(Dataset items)
►

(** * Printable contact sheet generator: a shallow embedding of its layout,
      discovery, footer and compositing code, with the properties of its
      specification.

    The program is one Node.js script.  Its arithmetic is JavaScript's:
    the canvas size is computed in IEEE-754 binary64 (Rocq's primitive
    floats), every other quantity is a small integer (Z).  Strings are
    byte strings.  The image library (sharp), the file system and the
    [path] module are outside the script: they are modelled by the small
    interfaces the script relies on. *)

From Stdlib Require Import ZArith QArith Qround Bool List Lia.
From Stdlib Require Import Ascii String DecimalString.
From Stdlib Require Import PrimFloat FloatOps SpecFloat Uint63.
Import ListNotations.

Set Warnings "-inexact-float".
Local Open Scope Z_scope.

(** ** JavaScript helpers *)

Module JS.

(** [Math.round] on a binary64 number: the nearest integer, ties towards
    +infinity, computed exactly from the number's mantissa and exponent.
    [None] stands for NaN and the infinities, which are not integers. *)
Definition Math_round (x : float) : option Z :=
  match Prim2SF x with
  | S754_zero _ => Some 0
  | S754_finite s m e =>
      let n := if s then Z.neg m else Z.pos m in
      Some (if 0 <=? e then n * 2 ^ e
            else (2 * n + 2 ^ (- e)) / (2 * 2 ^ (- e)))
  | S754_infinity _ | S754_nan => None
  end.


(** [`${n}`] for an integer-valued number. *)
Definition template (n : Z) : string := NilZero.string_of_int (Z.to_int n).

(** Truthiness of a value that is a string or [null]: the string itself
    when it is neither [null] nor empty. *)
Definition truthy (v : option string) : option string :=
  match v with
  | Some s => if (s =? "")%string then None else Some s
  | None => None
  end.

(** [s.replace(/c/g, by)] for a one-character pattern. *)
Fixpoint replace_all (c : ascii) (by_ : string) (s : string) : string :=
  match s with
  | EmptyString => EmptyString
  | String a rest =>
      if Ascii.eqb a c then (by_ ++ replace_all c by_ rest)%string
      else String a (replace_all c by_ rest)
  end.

◄

EXERCISE DESCRIPTION = Return every line from the entries that holds the string "with".

REPLY TO THE EXERCISE =
      discovery, footer and compositing code, with the properties of its
  match Prim2SF x with
  match v with
  match s with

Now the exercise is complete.